Gay Israeli Fathers-to-Be Find Unexpected Community in Minnesota’s Twin Cities
A new father stands up to his waist in water and accepts his tiny, naked, newborn daughter from his husband, who crouches on the tiled floor just outside the mikveh. A beit din, or Jewish court, of three rabbis, plus some new friends of the couple, fills the resounding space with song, inviting the Divine presence from all directions as father cradles daughter in the crook of his arm, the two of them moving as one.
The father glides toward the deeper waters, bringing the baby slowly into the pool. She releases totally into his arm, eyes closed, relaxing into the water warm as the womb. Gently, with great love, he blows toward her face and releases her under the water for the slightest breath of a moment, catching her up and bringing her back to the surface, as calm as she’d entered.
Her father held her and then the waters held her and then he held her again, cradled the whole time by the One. They sway together in the mikveh, a tiny new being and one she trusts even though they met just last week.
This moment of deepest faith in the water, a moment of transformation that brought this new human being to the Jewish people, happened because of a tangle of international legislation surrounding surrogacy for same-sex couples. Eligibility for domestic surrogacy in Israel is limited to opposite-sex married couples who fulfill a set of strict criteria. In previous years, same-sex Israeli couples went to India to find surrogates to birth the children they sought, but in late 2012, India outlawed surrogacy for same-sex couples.
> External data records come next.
(** * Post-build validation of a package tree (toolsrc/src/vcpkg/postbuildlint.cpp)

    A shallow embedding of the translation unit [postbuildlint.cpp]: every
    check of namespace [vcpkg::PostBuildLint] and the orchestrator
    [perform_all_checks], followed by the properties of the validation
    engine.

    Effects.  A check prints diagnostics, may run [dumpbin] as a subprocess
    and may terminate the process through [Checks::check_exit].  These are
    kept in a writer/error monad [M]: a computation yields the sequence of
    events it emitted and either a value or a fatal exit.

    Collaborators.  The headers the file includes ([files.h], [system.h],
    [util.h], [build.h], [cofffilereader.h], [vcpkgpaths.h], ...) are taken
    through the record [World], one field for each function the file calls. *)

From Stdlib Require Import String Ascii List ZArith NArith Bool Lia Permutation.
From Stdlib Require Import DecimalString DecimalN.
Import ListNotations.
Local Open Scope string_scope.
Local Open Scope list_scope.
Local Open Scope Z_scope.

Set Implicit Arguments.

(* ===================================================================== *)
(** * Strings *)
(* ===================================================================== *)

Infix "+++" := String.append (at level 60, right associativity).

(** The line feed of the C++ literals, and the double quote of the raw
    string literals that build a command line. *)
Definition nl : string := String "010"%char EmptyString.
Definition dq : string := String "034"%char EmptyString.

(** [s.find(needle) != std::string::npos] *)
Fixpoint contains (needle s : string) : bool :=
  if prefix needle s then true
  else match s with
       | EmptyString => false
       | String _ rest => contains needle rest
       end.
(** X1.  [PutCachedHostname]: when it returns [nil] the address has exactly
    one row, the one just written, and the rows of the other addresses are
    the same rows in the same order; when it returns an error the tables
    are as they were.  It never changes another table. *)
Theorem PutCachedHostname_replaces_the_key (m : Model) (c : Connector) :
  let before := tables (db c) in
  let err := fst (PutCachedHostname m c) in
  let after := tables (db (snd (PutCachedHostname m c))) in
  let key := hostKey (IpAddress m) in
  (err = None ->
     filter key (cache_hostname after)
       = [mkHostRow (IpAddress m) (HostName m) (clock (db c))]
     /\ filter (fun r => negb (key r)) (cache_hostname after)
       = filter (fun r => negb (key r)) (cache_hostname before))
  /\ (err <> None -> after = before)
  /\ ports after = ports before
  /\ cache_ifname after = cache_ifname before
  /\ cache_ifalias after = cache_ifalias before.
Proof.
  pose proof (PutCachedHostname_all_or_nothing m c) as (Hok & Herr & _).
  cbv zeta in *.
  destruct (fst (PutCachedHostname m c)) as [e|] eqn:Ee.
  - rewrite Herr by discriminate. repeat apply conj; try reflexivity.
    intro H; discriminate H.
  - rewrite (Hok eq_refl). simpl. repeat apply conj; try reflexivity.
    + intros _. split.
      * rewrite filter_app, filter_key_of_others. simpl.
        unfold hostKey. simpl. now rewrite String.eqb_refl.
      * rewrite filter_app, filter_others_twice. simpl.
        unfold hostKey. simpl. rewrite String.eqb_refl. simpl. apply app_nil_r.
    + intro H. now destruct H.
Qed.
(** C1, as the code has it.  In a state where every track has its
    configuration, every selected preset is a built-in one and the stored
    codes are strings, [updateMixedCode] composes the fragments of the
    included sources: each selected track that is not muted, not excluded by
    the solo rule and has an active step, then each selected preset's text,
    then the stored code of each selected saved pattern whose code is not
    empty.  The composed program is empty for no fragment, the fragment
    itself for one, and [stack(...)] around all of them, in that order, for
    two or more; the editor receives it, behind the tempo statement when BPM
    is enabled and there is a fragment. *)
Theorem mix_composes_fragments (st : Strudel.state) :
  configured st = true -> presetsKnown st = true -> codesAreText st = true ->
  let fs := fragments true st in
  let p := Strudel.synthParams st in
  Monad.returned (Strudel.updateMixedCode st) = true
  /\ Strudel.mixPatterns st = Monad.Done (List.map JS.Str fs) st
  /\ Strudel.editor (Monad.final (Strudel.updateMixedCode st))
     = (if Strudel.bpmEnabled p && (0 <? length fs)
        then Strudel.tempo (Strudel.bpm p) (program fs)
        else program fs)
  /\ (fs = [] -> program fs = "")
  /\ (forall f, fs = [f] -> program fs = f)
  /\ (2 <= length fs ->
      program fs = "stack(" +:+ String.concat ", " fs +:+ ")").
Proof.
  intros Hc Hp Hs fs p.
  assert (Hm : Strudel.mixPatterns st = Monad.Done (List.map JS.Str fs) st).
  { rewrite (mixPatterns_run _ Hc). by rewrite (patternsOf_fragments _ Hp Hs). }
  destruct (updateMixedCode_with _ _ Hm) as [Hr He].
  split; [exact Hr|]. split; [exact Hm|].
  split.
  { rewrite He, combine_text. unfold Strudel.withTempo. fold p.
    rewrite length_map. by destruct (_ && _). }
  split; [by intros ->|].
  split; [by intros f ->|].
  intros Hlen. destruct fs as [|f [|g fs']]; simpl in Hlen; [lia|lia|done].
Qed.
In the meantime, the Twin Cities — and Congregation Beth Jacob, where I am a rabbi — has become a hub for gay Israeli couples seeking to bring children into the world. Drawn by a local assisted reproduction agency that is known as one of the best in the nation, and by Minnesota’s liberal surrogacy laws, they stay for weeks at a time, until the paperwork is in order to bring home their daughters and sons.
The much wanted children arrive through the efforts of women who give their eggs and offer their wombs and their milk, the skills of a medical community that helps bring these babies into being and cares for them when they are born, and the work of agencies and individuals that connect the pieces, make the matches, allow all these human beings to find one another. The Israeli men — so far we haven’t had any Israeli lesbians — arrive expecting to navigate the challenges of surrogacy and adoption on their own, in a foreign language, far from home and family. And then they find something totally surprising.
Our Jewish community has welcomed these couples with open arms. The men and their children have become a part of the Beth Jacob story, even if they are here for only a few weeks before returning to Israel. Men who come to find their children and make their families also find their way back to the tradition they didn’t think would accept them for who they are. We welcome their children to the covenant with the circumcision ceremony and the ritual bath, and with baby namings on the Sabbath, on the bimah. The community surrounds them with joyful simcha dancing and passes the babies arm to loving arm, lifting and holding and carrying the spirits of the new fathers at the same time.
A generation of young Israelis has gone to India for spiritual inspiration and release after serving in the army. And another generation has gone there to find its children. Today, where the Minnesota River meets the mighty Mississippi, we are witnessing the confluence of these journeys, spiritual and physical merging in one of life’s most powerful transitions: the journey to parenthood. At a circumcision ceremony this past spring for twins, a new father addressed his husband, thanking him and all those who had held them, for the courage and the challenge of bringing their children into the world. Our journey as a family is just beginning, he said, in a room full of tears and hopes and the presence of the Divine.
The spiritual journey belongs not just to these precious new families — it is ours, as well. Witnesses in our tradition are never impartial; they are fully implicated in what we see. Our community in Minnesota is not the unmoving ground for sacred encounter; we, too, are transformed. As we open our clinics, our synagogues and our homes, we also break open our hearts. These new guests at our tables, our simchas, sitting in our rows in synagogue, invite us to see our community through the eyes of men finding a home so far from where they expected it, in a tradition they come from but didn’t know could truly hold them. We suddenly see the sacred space we are weaving by seeing in each other the image of the Divine.
Emma Kippley-Ogman is the assistant rabbi at Congregation Beth Jacob, in Mendota Heights, Minn.